Quite a few friends who have just come in contact with MySQL have the same problem with the storage and display of milliseconds. Since the MySQL data type only provides DateTime, TIMESTAMP, Time, DATE and year of these types of times, and the minimum unit of datetime and TIMESTAMP is seconds, there is no function that stores the millisecond level. However, MySQL can recognize the millisecond portion of time. And there are a number of ways we can get milliseconds, like functions: Microsecond and so on.
I'll give you a simple example to store the seconds before and after.

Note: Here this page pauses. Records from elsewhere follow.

(** * Command dispatch of kook-ts-cordis: a shallow embedding

    The development follows the class [CommandInstance] with the function
    [parseArgsStringToArgv] (the module that [commander.ts] imports as
    [./command]; in the sources it is the second half of [bot.ts]) and the
    class [Commander] of [services/commander/commander.ts].

    Conventions.
    - A JavaScript string is a [string], a sequence of code units; the
      code only ever compares single units with a space, a double quote or a
      backslash, so the width of a unit plays no role.
    - An index is a [Z], because [indexOf] answers [-1].
    - The dynamically keyed object [params] is a [gmap string JS.Value] of
      its own properties, written through [JS.assign].
    - The registry [Map<Context, CommandInstance[]>] is an association list:
      a JavaScript [Map] iterates in insertion order, and dispatch depends on
      that order.
    - Effects are a trace of [Event]s next to a completion. *)

From Stdlib Require Import ZArith Ascii String List Lia.
From stdpp Require Import base option list strings gmap.

Local Open Scope string_scope.
Local Open Scope list_scope.

(** ** JavaScript primitives used by the sources *)

Module JS.

Definition chars (s : string) : list ascii := list_ascii_of_string s.
Definition str (l : list ascii) : string := string_of_list_ascii l.

(** [s.length] *)
Definition length (s : string) : Z := Z.of_nat (String.length s).

(** [s.indexOf(c)] for a one-unit needle: the first position, or [-1]. *)
Fixpoint indexOf_from (c : ascii) (l : list ascii) (i : Z) : Z :=
  match l with
  | [] => (-1)%Z
  | x :: r => if Ascii.eqb x c then i else indexOf_from c r (i + 1)%Z
  end.

Definition indexOf (s : string) (c : ascii) : Z := indexOf_from c (chars s) 0%Z.

Definition clamp (len i : Z) : Z := Z.max 0 (Z.min i len).

(** [s.substring(a, b)]: both ends are clamped to [0 .. s.length] and
    swapped when they are out of order. *)
Definition substring2 (s : string) (a b : Z) : string :=
  let len := length s in
  let a' := clamp len a in
  let b' := clamp len b in
  let lo := Z.min a' b' in
  let hi := Z.max a' b' in
  str (take (Z.to_nat (hi - lo)) (drop (Z.to_nat lo) (chars s))).

(** [s.substring(a)] *)
Definition substring1 (s : string) (a : Z) : string :=
  substring2 s a (length s).

(** [s.slice(1, -1)]: the string without its first and its last unit. *)
Definition slice_1_m1 (s : string) : string :=
  let l := chars s in
  str (take (Nat.pred (Nat.pred (List.length l))) (drop 1 l)).

(** [s.startsWith(p)] *)
Fixpoint startsWith_l (p s : list ascii) : bool :=
  match p, s with
  | [], _ => true
  | _ :: _, [] => false
  | a :: p', b :: s' => if Ascii.eqb a b then startsWith_l p' s' else false
  end.

Definition startsWith (s p : string) : bool := startsWith_l (chars p) (chars s).

(** [array.includes(x)] on an array of strings *)
Definition includes (l : list string) (x : string) : bool :=
  existsb (String.eqb x) l.

(** [array.toString()], which joins with commas. *)
Fixpoint toString (l : list string) : string :=
  match l with
  | [] => ""
  | [x] => x
  | x :: r => x +:+ "," +:+ toString r
  end.

(** The values that travel through the hook bus: [void | string | boolean]
    by the declared types, together with [null] and numbers, which an
    untyped listener can hand back as well. *)
Inductive Value :=
| Undefined
| Null
| Bool (b : bool)
| Str (s : string)
| Num (z : Z).

(** [typeof v == 'string'] *)
Definition is_string (v : Value) : bool :=
  match v with Str _ => true | _ => false end.

(** Truthiness, as [if (v)] and [!v] see it. *)
Definition truthy (v : Value) : bool :=
  match v with
  | Undefined | Null => false
  | Bool b => b
  | Str s => negb (String.eqb s "")
  | Num z => negb (z =? 0)%Z
  end.

Definition falsy (v : Value) : bool := negb (truthy v).

(** [array[i]]: [undefined] out of range. *)
Definition at_index (l : list string) (i : nat) : Value :=
  match l !! i with
  | Some s => Str s
  | None => Undefined
  end.

(** [o[k] = v] on a plain object [o = {}] whose own properties are the map,
    for a value that is a string or [undefined]: the key [__proto__] is the
    accessor that the object inherits from [Object.prototype], whose setter
    ignores a value that is neither an object nor [null], so that write
    stores nothing; every other key becomes an own property. *)
Definition assign (o : gmap string Value) (k : string) (v : Value) : gmap string Value :=
  if String.eqb k "__proto__" then o else <[k := v]> o.

Inductive Error :=
| TypeError (what : string)
| Thrown (payload : string).

(** How a promise settles. *)
Inductive Settled (A : Type) :=
| Resolved (v : A)
| Rejected (e : Error).

Arguments Resolved {A} v.
Arguments Rejected {A} e.

(** The tree handed to [JSON.stringify]. *)
#[warnings="-register-all"]
Inductive Json :=
| JString (s : string)
| JBool (b : bool)
| JArray (items : list Json)
| JObject (fields : list (string * Json)).

End JS.

(** Modelled from the spec: [remove] is imported from the cosmokit package,
    which is not part of the sources; section 4.3 has the positional sequence
    with the command head itself removed if present. It is [indexOf]
    followed by [splice(index, 1)]: the first occurrence goes, the rest
    stays in order. *)
Fixpoint remove (xs : list string) (item : string) : list string :=
  match xs with
  | [] => []
  | x :: r => if String.eqb x item then r else x :: remove r item
  end.

(** ** The tokenizer, [parseArgsStringToArgv] *)

Definition backslash : ascii := "\"%char.
Definition dquote : ascii := ascii_of_nat 34.
Definition space : ascii := " "%char.

(** The four locals of the function body. *)
Record Scan := mkScan {
  args : list string;
  inQuotes : bool;
  escape : bool;
  arg : list ascii
}.

Definition scan_start : Scan := mkScan [] false false [].

(** One turn of the [for] loop, on [current = value[i]]. *)
Definition scan_step (st : Scan) (current : ascii) : Scan :=
  if escape st then
    mkScan (args st) (inQuotes st) false (arg st ++ [current])
  else if Ascii.eqb current backslash then
    mkScan (args st) (inQuotes st) true (arg st)
  else if Ascii.eqb current dquote then
    mkScan (args st) (negb (inQuotes st)) (escape st) (arg st)
  else if Ascii.eqb current space && negb (inQuotes st) then
    if Nat.ltb 0 (length (arg st)) then
      mkScan (args st ++ [JS.str (arg st)]) (inQuotes st) (escape st) []
    else st
  else
    mkScan (args st) (inQuotes st) (escape st) (arg st ++ [current]).

(** The loop, [i] running over the units of [value] from left to right. *)
Fixpoint scan_loop (st : Scan) (value : list ascii) : Scan :=
  match value with
  | [] => st
  | current :: rest => scan_loop (scan_step st current) rest
  end.

(** The statements after the loop. *)
Definition scan_finish (st : Scan) : list string :=
  if Nat.ltb 0 (length (arg st)) then args st ++ [JS.str (arg st)]
  else args st.

Definition parseArgsStringToArgv (value : string) : list string :=
  scan_finish (scan_loop scan_start (JS.chars value)).

(** The tokens read from a scanning state that holds none yet. *)
Definition scanned (q e : bool) (cur rest : list ascii) : list string :=
  scan_finish (scan_loop (mkScan [] q e cur) rest).

(** *** The tokenizer as section 4.1 words it

    A second definition, written from the sentences of the specification
    and not from the code: a relation between the scanning mode, the text
    still to read and the tokens it yields. [cur] is the current token,
    [quoted] the inside-quotes mode. *)

Inductive Tokens : bool -> list ascii -> list ascii -> list string -> Prop :=
| tok_escape quoted cur c rest out :
    (* a backslash escapes the next character verbatim *)
    Tokens quoted (cur ++ [c]) rest out ->
    Tokens quoted cur (backslash :: c :: rest) out
| tok_trailing_escape quoted cur out :
    (* a backslash with nothing after it escapes nothing *)
    Tokens quoted cur [] out ->
    Tokens quoted cur [backslash] out
| tok_quote quoted cur rest out :
    (* a double quote toggles the mode and is not emitted *)
    Tokens (negb quoted) cur rest out ->
    Tokens quoted cur (dquote :: rest) out
| tok_space_ends cur rest out :
    (* an unescaped, unquoted space ends the current token *)
    cur <> [] ->
    Tokens false [] rest out ->
    Tokens false cur (space :: rest) (JS.str cur :: out)
| tok_space_drops rest out :
    (* empty tokens are dropped *)
    Tokens false [] rest out ->
    Tokens false [] (space :: rest) out
| tok_other quoted cur c rest out :
    (* all other characters accumulate into the current token *)
    c <> backslash -> c <> dquote -> (c <> space \/ quoted = true) ->
    Tokens quoted (cur ++ [c]) rest out ->
    Tokens quoted cur (c :: rest) out
| tok_flush quoted cur :
    (* a trailing non-empty token is flushed at end of input *)
    cur <> [] ->
    Tokens quoted cur [] [JS.str cur]
| tok_end quoted :
    Tokens quoted [] [] [].

(** [tokenize text toks]: the specification's [tokenize(text)] is [toks]. *)
Definition tokenize (text : string) (toks : list string) : Prop :=
  Tokens false [] (JS.chars text) toks.

(** ** The signature parser inside the constructor of [CommandInstance] *)

(** The units of [l] before the first [rb], and what follows that [rb]. *)
Fixpoint until_close (rb : ascii) (l : list ascii) : option (list ascii * list ascii) :=
  match l with
  | [] => None
  | x :: r =>
      if Ascii.eqb x rb then Some ([], r)
      else match until_close rb r with
           | Some (body, rest) => Some (x :: body, rest)
           | None => None
           end
  end.

(** [others.match(/<[^>]+>/g)] and [others.match(/\[[^\]]+\]/g)], for the
    bracket pair [lb], [rb]: at an [lb], one or more units that are not [rb]
    and then an [rb] make a match, and the search goes on behind it; anywhere
    else it moves on by one unit. The fuel is the length of the text. *)
Fixpoint match_all (fuel : nat) (lb rb : ascii) (l : list ascii) : list string :=
  match fuel with
  | O => []
  | S fuel' =>
      match l with
      | [] => []
      | x :: r =>
          if Ascii.eqb x lb then
            match until_close rb r with
            | Some (y :: body, rest) =>
                JS.str (lb :: y :: body ++ [rb]) :: match_all fuel' lb rb rest
            | _ => match_all fuel' lb rb r
            end
          else match_all fuel' lb rb r
      end
  end.

(** [text.match(re) || []] *)
Definition matches (lb rb : ascii) (text : string) : list string :=
  match_all (String.length text) lb rb (JS.chars text).

(** ** Sessions, bots and what dispatch does to the outside *)

(** The fields of the message session that the sources read:
    [session.data.content], [session.channelId], [session.data.msg_id] and
    [session.data.extra.author.avatar]. *)
Record Session := {
  content : string;
  channelId : string;
  msg_id : string;
  avatar : string
}.

Inductive MessageType := card.

(** The third argument of [sendMessage]. *)
Record SendOptions := {
  type : option MessageType;
  quote : option string
}.

(** One call of [bot.sendMessage(channel, content, options?)]. *)
Record Outgoing := {
  channel : string;
  body : string;
  opts : option SendOptions
}.

(** The bot, as far as dispatch uses it: whether the promise that
    [sendMessage] returns is rejected, and with what. *)
Record Bot := {
  sendMessage : Outgoing -> option JS.Error
}.

Section Dispatch.

(** The type-flag package is imported, not part of the sources: the schema
    type [T], the flags object it computes and the function itself are
    parameters. *)
Context {Schema FlagValues : Type}.

(** What [typeFlag] returns: the parsed flags and the positional array [_]. *)
Record TypeFlag := {
  flags : FlagValues;
  positionals : list string
}.

Variable typeFlag : Schema -> list string -> TypeFlag.

(** The object handed to the handler, [{ ...argv, ...params }]: the keys of
    [params] lie over those that type-flag produced. *)
Record Argv := {
  parsed : TypeFlag;
  params : gmap string JS.Value
}.

(** What a call of the handler comes to: [Awaitable<void | string>], or an
    error thrown in its body. *)
Inductive HandlerResult :=
| Returns (result : option string)
| Throws (e : JS.Error).

Definition callbackFunction : Type := Argv -> Bot -> Session -> HandlerResult.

For the application of the Time field as a primary key, we can create the following table for the corresponding transformation:
Mysql> CREATE TABLE Mysql_microsecond (log_time_prefix timestamp NOT null default 0, Log_time_suffix mediumint not nul L default 0) engine Innnodb;
Query OK, 0 rows affected, 2 warnings (0.00 sec)
Mysql> ALTER TABLE Mysql_microsecond add primary key (Log_time_prefix, log_time_suffix);
Query OK, 0 rows affected (0.01 sec)
records:0 duplicates:0 warnings:0
mysql> Set @a = Convert (Concat (now (), '. 222009 '), datetime);
Query OK, 0 rows Affected (0.00 sec)
mysql> INSERT INTO Mysql_microsecond select Date_format (@a, '%y-%m-%d%h-%i-%s '), Date_format (@a, '%f ');
Query OK, 1 row Affected (0.00 sec)
records:1 duplicates:0 warnings:0
Mysql> select * from Mysql_microsecond;
+---------------------+-----------------+
| log_time_prefix | log_time_suffix
| +---------------------+-----------------+
| 2009-08-11 17:47:02 | 222009 |
+---------------------+-----------------+
1 row in Set (0.00 sec)
or use varchar to store all the time fields, or store a hash to ensure performance!
A lot of ways, it depends on your application how to use reasonable.